La actuación policial comenzó después de que los familiares de las víctimas denunciaran la desaparición progresiva de diversas joyas del interior de una vivienda. Durante meses, los propietarios habían detectado la falta de varias piezas, sin poder determinar inicialmente qué había ocurrido con ellas.
Las sospechas se centraron en la cuidadora del hogar, al tratarse de la única persona ajena al entorno familiar que tenía acceso habitual a la vivienda y a todas sus dependencias.
Las investigaciones desarrolladas por la Guardia Civil permitieron reconstruir el modo de actuación de la sospechosa y determinar que los hechos se habrían prolongado durante un largo periodo de tiempo.
Los agentes concluyen que las sustracciones se venían produciendo desde el año 2025 hasta la actualidad, aprovechando la confianza absoluta depositada en la trabajadora.
Según la investigación, la mujer habría utilizado su condición de cuidadora para integrarse plenamente en el entorno familiar, obteniendo libertad de movimientos dentro del inmueble e incluso acceso a la vivienda cuando los moradores se encontraban ausentes.
La presunta autora habría aprovechado esa posición de confianza para acceder a las joyas de la propietaria y lucrarse posteriormente con su venta.
A medida que avanzaban las pesquisas, los investigadores localizaron numerosos movimientos comerciales relacionados con la comercialización de piezas de oro.
La Guardia Civil detectó un total de 34 transacciones comerciales efectuadas por la sospechosa, vinculadas presuntamente a la venta de joyas sustraídas.
Las piezas eran vendidas en diferentes joyerías por cantidades inferiores a su valor real, dificultando así la recuperación de gran parte del patrimonio desaparecido.

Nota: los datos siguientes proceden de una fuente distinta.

Lemma recv_iter_ok q out0 new wr (w : K) :
  rq_ok q k → rq_inv (rq q) (out0 ++ new) →
  head (rq q) = u32 (tail (rq q) + Z.of_nat (length out0)) →
  Z.of_nat (length (out0 ++ new)) < max_post (rq q) → recv_fits q wr →
  let i := rq_ind q (Z.of_nat (length (out0 ++ new))) in
  let q' := received q (mwrite_n (buff (rq q)) (get_recv_wqe (rq q) i) (recv_bytes q wr)) i (rwr_id wr) in
  recv_iter qpn wr (RecvSt (Z.of_nat (length new)) i q) w =
    Ok ((0, RecvSt (Z.of_nat (length (new ++ [wr])))
              (rq_ind q (Z.of_nat (length (out0 ++ new ++ [wr])))) q'), w) ∧
  rq_ok q' k ∧ rq_inv (rq q') (out0 ++ new ++ [wr]).
Proof using.
  intros Hok Hinv Hh Hroom Hwr i q'. pose proof (rq_ind_range q (Z.of_nat (length (out0 ++ new))) Hok) as Hi.
  fold i in Hi. pose proof (rq_slot_room q i Hok Hi) as [Hs0 Hs1]. pose proof (ro_gs _ _ Hok) as Hgs.
  pose proof (length_recv_bytes q wr Hwr) as Hlb. pose proof Hwr as [Hsg Hn].
  pose proof (length_live_le (rwr_sges wr)) as Hll. split; [|split].
  - unfold recv_iter. cbn [rs_qp rs_nreq rs_ind].
    rewrite (ro_over _ _ Hok), (rq_overflow q out0 new) by done.
    rewrite (proj2 (Z.leb_gt _ _)), (proj2 (Z.ltb_ge _ _)) by lia. cbn [negb andb].
    rewrite (ro_sig _ _ Hok). unfold eff_bind at 1.
    rewrite recv_sges_st; [|by eapply Forall_impl; [|exact Hsg]; intros ? []|lia|lia|lia].
    cbn [res_bind fst snd negb Z.eqb]. rewrite Z.add_0_l, Z.mul_0_r, Z.add_0_r.
    unfold eff_lift.
    assert (Em : (if Z.of_nat (length (live_sges (rwr_sges wr))) <? max_gs (rq q) then
        st (rq_end (rq q)) (get_recv_wqe (rq q) i + 16 * Z.of_nat (length (live_sges (rwr_sges wr))))
          end_seg (mwrite_n (buff (rq q)) (get_recv_wqe (rq q) i) (ptr_bytes (rwr_sges wr)))
      else Ok (mwrite_n (buff (rq q)) (get_recv_wqe (rq q) i) (ptr_bytes (rwr_sges wr)))) =
      Ok (mwrite_n (buff (rq q)) (get_recv_wqe (rq q) i) (recv_bytes q wr))).
    { unfold recv_bytes. destruct (_ <? _) eqn:E; [|by rewrite app_nil_r].
      apply Z.ltb_lt in E. unfold st. change (length end_seg) with 16%nat.
      rewrite (proj2 (Z.leb_le 0 _)), (proj2 (Z.leb_le _ _)) by lia. cbn [andb in_bounds res_bind].
      rewrite mwrite_n_app, length_ptr_bytes. do 2 f_equal. lia. }
    rewrite Em. cbn [res_bind].
    rewrite arr_set_Ok by (rewrite (ro_ids _ _ Hok); lia). cbn [res_bind].
    rewrite rq_ind_land by done. do 3 f_equal.
    f_equal; [rewrite length_app; cbn; lia|]. unfold i, rq_ind.
    rewrite Zplus_mod_idemp_l, (assoc_L (++)), (length_app (out0 ++ new)). f_equal. cbn. lia.
  - destruct Hok. split; try done. cbn. by rewrite length_insert.
  - split; cbn [received q' qp_set_rq rq wq_set_wrid wq_set_buff max_post tail wrid wqe_cnt max_gs].
    + rewrite (assoc_L (++)), length_app. cbn. lia.
    + apply Hinv.
    + intros j wr' Hj. unfold rq_slot. cbn [buff get_recv_wqe wqe_shift wqe_cnt].
      fold (rq_ind q (Z.of_nat j)). rewrite (assoc_L (++)) in Hj.
      destruct (decide (j = length (out0 ++ new))) as [->|Hne].
      * rewrite lookup_app_r, Nat.sub_diag in Hj by lia. injection Hj as <-. fold i.
        rewrite list_lookup_insert_eq by (pose proof (ro_ids _ _ Hok); lia).
        split; [done|]. by apply rq_slot_new.
      * pose proof (lookup_lt_Some _ _ _ Hj) as Hlt. rewrite length_app in Hlt. cbn in Hlt.
        rewrite lookup_app_l in Hj by lia. destruct (ri_at _ _ Hinv j wr' Hj) as [H1 H2].
        assert (Hd : rq_ind q (Z.of_nat j) ≠ i).
        { apply rq_ind_ne; [done|lia|]. rewrite <-(ro_post _ _ Hok). lia. }
        pose proof (rq_ind_range q (Z.of_nat j) Hok).
        rewrite list_lookup_insert_ne by lia. split; [done|].
        etrans; [|exact H2]. unfold rq_slot. f_equal.
        eapply (rq_slot_other q _ _ i); [done|done|done|done| |reflexivity]. lia.
Qed.

Lemma recv_iter_full q out0 new wr i (w : K) :
  rq_ok q k → rq_inv (rq q) (out0 ++ new) →
  head (rq q) = u32 (tail (rq q) + Z.of_nat (length out0)) →
  Z.of_nat (length (out0 ++ new)) = max_post (rq q) →
  let s := RecvSt (Z.of_nat (length new)) i q in recv_iter qpn wr s w = Ok ((ENOMEM, s), w).
Proof using.
  intros Hok Hinv Hh Hfull s. unfold recv_iter. cbn [rs_qp rs_nreq s].
  rewrite (ro_over _ _ Hok), (rq_overflow q out0 new), (proj2 (Z.leb_le _ _)) by (done || lia). done.
Qed.

(** The queue after [nw] more requests, before the doorbell. *)
Definition filled (q : mlx5_qp) (m : sqmem) (ids : list Z) : mlx5_qp :=
  qp_set_rq q (wq_set_wrid (wq_set_buff (rq q) m) ids).

Lemma recv_loop_spec out0 wrs : ∀ q new (w : K),
  rq_ok q k → rq_inv (rq q) (out0 ++ new) →
  head (rq q) = u32 (tail (rq q) + Z.of_nat (length out0)) →
  Forall (recv_fits q) wrs →
  let n := Nat.min (length wrs) (Z.to_nat (max_post (rq q) - Z.of_nat (length (out0 ++ new)))) in
  ∃ m ids ind, recv_loop qpn wrs
      (RecvSt (Z.of_nat (length new)) (rq_ind q (Z.of_nat (length (out0 ++ new)))) q) w =
    Ok ((if bool_decide (n < length wrs)%nat then ENOMEM else 0, drop n wrs,
         RecvSt (Z.of_nat (length (new ++ take n wrs))) ind (filled q m ids)), w) ∧
    rq_ok (filled q m ids) k ∧ rq_inv (rq (filled q m ids)) (out0 ++ new ++ take n wrs).
Proof using.
  induction wrs as [|wr wrs IH]; intros q new w Hok Hinv Hh Hwrs n.
  - exists (buff (rq q)), (wrid (rq q)), (rq_ind q (Z.of_nat (length (out0 ++ new)))).
    assert (E : filled q (buff (rq q)) (wrid (rq q)) = q) by (destruct q as [? []]; done).
    change n with 0%nat. cbn [take drop length]. rewrite E, app_nil_r, bool_decide_eq_false_2 by lia. done.
  - pose proof (ri_fit _ _ Hinv) as Hfit. cbn [recv_loop]. unfold eff_bind at 1.
    destruct (decide (Z.of_nat (length (out0 ++ new)) = max_post (rq q))) as [Hfull|Hfull].
    + rewrite (recv_iter_full q out0 new) by done. cbn [res_bind fst snd].
      replace n with 0%nat by (unfold n; lia). cbn [take drop length].
      assert (E : filled q (buff (rq q)) (wrid (rq q)) = q) by (destruct q as [? []]; done).
      exists (buff (rq q)), (wrid (rq q)), (rq_ind q (Z.of_nat (length (out0 ++ new)))).
      rewrite E, app_nil_r, bool_decide_eq_true_2 by lia. done.
    + pose proof (recv_iter_ok q out0 new wr w Hok Hinv Hh ltac:(lia) (Forall_inv Hwrs)) as H'.
      cbv zeta in H'. destruct H' as (E & Hok' & Hinv'). rewrite E. clear E. cbn [res_bind fst snd negb Z.eqb].
      set (q1 := received _ _ _ _) in *.
      destruct (IH q1 (new ++ [wr]) w) as (m & ids & ind & E & Hok2 & Hinv2); [done..| |].
      { apply Forall_inv_tail in Hwrs. eapply Forall_impl; [|exact Hwrs]. done. }
      set (n1 := Nat.min (length wrs) (Z.to_nat (max_post (rq q1) - _))) in *. exists m, ids, ind.
      assert (En : n = S n1).
      { unfold n, n1. change (max_post (rq q1)) with (max_post (rq q)).
        rewrite (assoc_L (++) out0 new [wr]), (length_app (out0 ++ new)). cbn [length]. lia. }
      rewrite En. cbn [take drop length]. change (filled q m ids) with (filled q1 m ids).
      change (rq_ind q) with (rq_ind q1). rewrite E.
      rewrite <-(assoc_L (++)) in E, Hinv2. rewrite <-(assoc_L (++)). cbn [app] in *.
      split; [|done]. do 4 f_equal. by rewrite !bool_decide_decide; repeat case_decide; try lia.
Qed.

(** [mlx5_post_recv] on a queue that holds [out]. *)
Lemma post_recv_spec q out wrs (w : K) :
  rq_ok q k → rq_inv (rq q) out → head (rq q) = u32 (tail (rq q) + Z.of_nat (length out)) →
  Forall (recv_fits q) wrs →
  let n := Nat.min (length wrs) (Z.to_nat (max_post (rq q) - Z.of_nat (length out))) in
  ∃ q' evs, mlx5_post_recv qpn false q wrs w =
    Ok ((if bool_decide (n < length wrs)%nat then ENOMEM else 0, drop n wrs, q', evs), w) ∧
    rq_ok q' k ∧ rq_inv (rq q') (out ++ take n wrs) ∧
    head (rq q') = u32 (tail (rq q') + Z.of_nat (length (out ++ take n wrs))) ∧
    tail (rq q') = tail (rq q) ∧
    (n ≠ 0%nat → db q' !! Z.to_nat MLX5_RCV_DBR = Some (htonl (head (rq q') .& 0xffff)) ∧
       evs = [EvWmb; EvDbRec MLX5_RCV_DBR (head (rq q') .& 0xffff)]) ∧
    (n = 0%nat → db q' = db q ∧ evs = []).
Proof using.
  intros Hok Hinv Hh Hwrs n.
  destruct (recv_loop_spec out wrs q [] w) as (m & ids & ind & E & Hok' & Hinv'); rewrite ?app_nil_r; try done.
  rewrite app_nil_r in E, Hinv'. cbn [app] in *. fold n in E, Hinv'.
  assert (Hnl : (n ≤ length wrs)%nat) by (unfold n; lia). clearbody n.
  unfold mlx5_post_recv. rewrite rq_ind_land by done.
  assert (Ei : head (rq q) mod wqe_cnt (rq q) = rq_ind q (Z.of_nat (length out))).
  { unfold rq_ind. rewrite Hh. pose proof (ro_k _ _ Hok). unfold u32. apply Z.mod_mod_divide.
    rewrite (ro_cnt _ _ Hok). exists (2 ^ (32 - k)). rewrite <-Z.pow_add_r by lia. f_equal. lia. }
  rewrite Ei. unfold eff_bind. change (Z.of_nat (length [])) with 0 in E. rewrite E. cbn [res_bind fst snd rs_nreq rs_qp].
  unfold eff_lift. destruct n as [|n'] eqn:En.
  - change (take 0 wrs) with (@nil ibv_recv_wr) in *. rewrite app_nil_r in *.
    cbn [length Z.of_nat Z.eqb negb res_bind].
    exists (filled q m ids), []. split; [done|]. split; [done|]. split; [done|].
    split; [exact Hh|]. done.
  - rewrite (proj2 (Z.eqb_neq _ _)) by (rewrite length_take; lia). cbn [negb qp_type qp_set_rq].
    change (qp_type (filled q m ids)) with (qp_type q).
    rewrite andb_false_r. cbn [negb].
    rewrite arr_set_Ok by (change (db _) with (db q); rewrite (ro_db _ _ Hok); done). cbn [res_bind].
    eexists _, _. split; [reflexivity|]. cbn [rq qp_set_db qp_set_rq wq_set_head head tail db].
    split; [destruct Hok'; split; try done; cbn; by rewrite length_insert|].
    split; [destruct Hinv'; by split|].
    split; [|split; [done|split; [intros _|done]]].
    + change (head (rq (filled q m ids))) with (head (rq q)). rewrite Hh, length_app, Nat2Z.inj_add.
      unfold u32. rewrite Zplus_mod_idemp_l. f_equal. cbn. lia.
    + split; [|done]. apply list_lookup_insert_eq. change (db (filled q m ids)) with (db q).
      rewrite (ro_db _ _ Hok). change (Z.to_nat MLX5_RCV_DBR) with 0%nat. lia.
Qed.
End Rq.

Los investigadores lograron recuperar únicamente un lote de joyas que aún no había sido transformado o fundido, siendo reconocido por la legítima propietaria como parte de los objetos sustraídos.
El perjuicio económico causado a la familia supera los 10.000 euros, aunque esta cifra podría ser significativamente mayor.

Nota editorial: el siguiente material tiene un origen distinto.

(* ===== verification/Mlx5Table.v ===== *)
(** * libmlx5: tables from numbers to resources
    (src/drivers/libmlx5-1.0.2mlnx1/src: qp.c, srq.c, mlx5.c, mlx5.h)

    Completions name a queue by a 24-bit number.  The context finds the
    queue in a table of two levels whose second level is allocated with the
    first entry and freed with the last one.  The tables of queue pairs, of
    shared receive queues and of user indices are the same code; a context
    picks the user indices itself. *)

From stdpp Require Import base gmap list numbers fin_maps fin_map_dom.
From Stdlib Require Import ZArith Lia.
From S2P Require Import Prelude.

Definition MLX5_QP_TABLE_SHIFT : Z := 12.
Definition MLX5_QP_TABLE_MASK : Z := 2 ^ MLX5_QP_TABLE_SHIFT - 1.
Definition MLX5_QP_TABLE_SIZE : Z := 2 ^ (24 - MLX5_QP_TABLE_SHIFT).

Section Table.
Context {T : Type}.

(** An element of the first level; [None] is a pointer that is not valid. *)
Record leaf : Type := Leaf
  { refcnt : Z;
    table : option (gmap Z T) }.

(** First level, zeroed when the context is created. *)
Abbreviation rsc_table := (gmap Z leaf).
Definition leaf_at (t : rsc_table) (i : Z) : leaf := default (Leaf 0 None) (t !! i).
(* ===== verification/Mlx5Srq.v ===== *)
(** * libmlx5: shared receive queues
    (src/drivers/libmlx5-1.0.2mlnx1/src/srq.c)

    The entries of a shared receive queue form a linked list through a field
    of the entries.  Posting takes entries from the head of the list of free
    entries; the device follows the links; completed entries are appended at
    the tail, in the order in which they complete. *)

From stdpp Require Import base gmap list numbers.
From Stdlib Require Import ZArith Lia.
From S2P Require Import Prelude Mlx5Base Mlx5Wqe Mlx5WqeProof Mlx5Encode Mlx5Send Mlx5Recv Mlx5RecvProof Mlx5Size.

Record mlx5_srq : Type := Srq
  { s_buf : sqmem;
    s_wrid : list Z;
    srqn : Z;
    s_max : Z;
    s_max_gs : Z;
    s_wqe_shift : Z;
    s_head : Z;
    s_tail : Z;
    s_counter : Z;
    s_db : Z;
    s_wq_sig : bool }.

Definition srq_set_buf (s : mlx5_srq) (m : sqmem) : mlx5_srq :=
  Srq m (s_wrid s) (srqn s) (s_max s) (s_max_gs s) (s_wqe_shift s) (s_head s) (s_tail s)
    (s_counter s) (s_db s) (s_wq_sig s).
Definition srq_set_tail (s : mlx5_srq) (i : Z) : mlx5_srq :=
  Srq (s_buf s) (s_wrid s) (srqn s) (s_max s) (s_max_gs s) (s_wqe_shift s) (s_head s) i
    (s_counter s) (s_db s) (s_wq_sig s).
Definition srq_set_head (s : mlx5_srq) (i : Z) (ids : list Z) : mlx5_srq :=
  Srq (s_buf s) ids (srqn s) (s_max s) (s_max_gs s) (s_wqe_shift s) i (s_tail s)
    (s_counter s) (s_db s) (s_wq_sig s).
Definition srq_set_counter (s : mlx5_srq) (c d : Z) : mlx5_srq :=
  Srq (s_buf s) (s_wrid s) (srqn s) (s_max s) (s_max_gs s) (s_wqe_shift s) (s_head s) (s_tail s)
    c d (s_wq_sig s).

Definition get_wqe (s : mlx5_srq) (n : Z) : Z := Z.shiftl n (s_wqe_shift s).
Definition srq_end (s : mlx5_srq) : Z := Z.shiftl (s_max s) (s_wqe_shift s).

(** Offsets of [next_wqe_index] and [signature], and of the scatter list. *)
Definition NEXT_OFF : Z := 2.
Definition SIG_OFF : Z := 4.
Definition SCAT_OFF : Z := 16.

Fixpoint srq_scat_loop (qend : Z) (m : sqmem) (max : nat) (scat : Z) (buf : list Z) (size : Z)
    (host : Z → Z) : res (Z * (Z → Z)) :=
  match max with
  | O => Ok (IBV_WC_LOC_LEN_ERR, host)
  | S max =>
      let! bc := ld qend scat 4 m in
      let! ad := ld qend (scat + 8) 8 m in
      let copy := s32 (Z.min (u32 size) (be_word bc)) in
      let host := hwrite host (be_word ad) (take (Z.to_nat copy) buf) in
      let size := size - copy in
      if size <=? 0 then Ok (IBV_WC_SUCCESS, host)
      else srq_scat_loop qend m max (scat + 16) (drop (Z.to_nat copy) buf) size host
  end.
Definition mlx5_copy_to_recv_srq (s : mlx5_srq) (idx : Z) (buf : list Z) (size : Z) (host : Z → Z)
    : res (Z * (Z → Z)) :=
  let max := Z.to_nat (Z.shiftl 1 (s_wqe_shift s - 4)) in
  srq_scat_loop (srq_end s) (s_buf s) max (get_wqe s idx + SCAT_OFF) buf size host.

Definition mlx5_free_srq_wqe (s : mlx5_srq) (ind : Z) : res mlx5_srq :=
  let! m := st (srq_end s) (get_wqe s (s_tail s) + NEXT_OFF) (be_bytes 2 ind) (s_buf s) in
  Ok (srq_set_tail (srq_set_buf s m) ind).

Definition srq_set_sig_seg (s : mlx5_srq) (next : Z) (size : Z) (idx : Z) : res mlx5_srq :=
  let! m := st (srq_end s) (next + SIG_OFF) [0] (s_buf s) in
  let! bs := ld (srq_end s) next (Z.to_nat size) m in
  let sign := calc_xor bs .^ calc_xor (le_bytes 4 (srqn s)) .^ calc_xor (le_bytes 2 (u16 idx)) in
  let! m := st (srq_end s) (next + SIG_OFF) [u8 (Z.lnot sign)] m in
  Ok (srq_set_buf s m).

Fixpoint srq_sges (qend scat : Z) (sgs : list ibv_sge) (m : sqmem) : res sqmem :=
  match sgs with
  | [] => Ok m
  | sg :: sgs =>
      let! m := st qend scat (data_seg_bytes (sge_length sg) (sge_lkey sg) (sge_addr sg)) m in
      srq_sges qend (scat + 16) sgs m
  end.

(** One request of the list; the first component is an error. *)
Definition srq_iter (nreq : Z) (wr : ibv_recv_wr) (s : mlx5_srq) : res (Z * mlx5_srq) :=
  let n := Z.of_nat (length (rwr_sges wr)) in
  if s_max_gs s <? n then Ok (EINVAL, s)
  else if s_head s =? s_tail s then Ok (ENOMEM, s)
  else
    let head := s_head s in
    let! ids := arr_set (s_wrid s) head (rwr_id wr) in
    let next := get_wqe s head in
    let! nx := ld (srq_end s) (next + NEXT_OFF) 2 (s_buf s) in
    let s := srq_set_head s (be_word nx) ids in
    let scat := next + SCAT_OFF in
    let! m := srq_sges (srq_end s) scat (rwr_sges wr) (s_buf s) in
    let! m := (if n <? s_max_gs s then st (srq_end s) (scat + 16 * n) end_seg m else Ok m) in
    let s := srq_set_buf s m in
    if s_wq_sig s then
      let! s := srq_set_sig_seg s next (Z.shiftl 1 (s_wqe_shift s)) (head + nreq) in Ok (0, s)
    else Ok (0, s).

Fixpoint srq_loop (nreq : Z) (wrs : list ibv_recv_wr) (s : mlx5_srq)
    : res (Z * list ibv_recv_wr * Z * mlx5_srq) :=
  match wrs with
  | [] => Ok (0, [], nreq, s)
  | wr :: rest =>
      let! (err, s) := srq_iter nreq wr s in
      if negb (err =? 0) then Ok (err, wr :: rest, nreq, s) else srq_loop (nreq + 1) rest s
  end.

Definition mlx5_post_srq_recv (s : mlx5_srq) (wrs : list ibv_recv_wr)
    : res (Z * list ibv_recv_wr * mlx5_srq * list dev_event) :=
  let! (err, bad, nreq, s) := srq_loop 0 wrs s in
  if negb (nreq =? 0) then
    let c := u16 (s_counter s + nreq) in
    Ok (err, bad, srq_set_counter s c (htonl c), [EvWmb; EvDbRec 0 c])
  else Ok (err, bad, s, []).

(** The links of a new queue. *)
Fixpoint srq_link_loop (n : nat) (i : Z) (s : mlx5_srq) : res mlx5_srq :=
  match n with
  | O => Ok s
  | S n =>
      let! m := st (srq_end s) (get_wqe s i + NEXT_OFF) (be_bytes 2 ((i + 1) .& (s_max s - 1))) (s_buf s) in
      srq_link_loop n (i + 1) (srq_set_buf s m)
  end.

(** The allocator's answers are arguments; the identifiers of a new queue are
    not initialised, [junk] is what the memory held. *)
Definition mlx5_alloc_srq_buf (ctx_max_recv_wr : Z) (malloc_ok alloc_ok : bool) (junk : list Z)
    (s : mlx5_srq) : res (Z * mlx5_srq) :=
  if s_max_gs s <? 0 then Ok (-1, s)
  else if negb malloc_ok then Ok (-1, s)
  else
    let size := s32 (16 + s_max_gs s * SZ_DATA) in
    let size := Z.max 32 size in
    let! size := mlx5_round_up_power_of_two size in
    if ctx_max_recv_wr <? size then Ok (-1, s)
    else
      let gs := s32 (u64 (size - 16) / SZ_DATA) in
      let! shift := mlx5_ilog2 size in
      let! buf_size := smul (s_max s) size in
      let s := Srq ∅ (take (Z.to_nat (s_max s)) junk) (srqn s) (s_max s) gs shift (s_head s) (s_tail s)
                 (s_counter s) (s_db s) (s_wq_sig s) in
      if negb alloc_ok then Ok (-1, s)
      else
        let! s := srq_link_loop (Z.to_nat (s_max s)) 0 s in
        Ok (0, srq_set_tail (srq_set_head s 0 (s_wrid s)) (s_max s - 1)).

La valoración realizada no contempla aspectos como la antigüedad de las joyas, la composición de las piezas, su posible valor histórico ni el importante valor sentimental asociado a muchos de los objetos desaparecidos.
Tras recopilar suficientes indicios incriminatorios, la Guardia Civil procedió a la detención de la mujer como presunta autora material del delito de hurto.
Las diligencias policiales apuntan a que la detenida utilizó su empleo como cuidadora para obtener acceso privilegiado al patrimonio de las víctimas, aprovechándose de una relación basada en la confianza personal y familiar.
Una vez finalizadas las actuaciones policiales, la detenida fue puesta a disposición de la autoridad judicial competente junto con todas las diligencias instruidas por la Sección Territorial de Guía.
La Guardia Civil destaca que la colaboración de los familiares y la rápida denuncia de los hechos resultaron fundamentales para esclarecer el caso y recuperar parte de las joyas desaparecidas.
La investigación continúa abierta y no se descartan nuevas actuaciones encaminadas a localizar más piezas sustraídas o determinar el destino final de algunas de las joyas que todavía permanecen desaparecidas.
Los agentes trabajan para esclarecer completamente el alcance de los hechos y cuantificar con exactitud el patrimonio sustraído a lo largo de más de un año de presuntos hurtos continuados.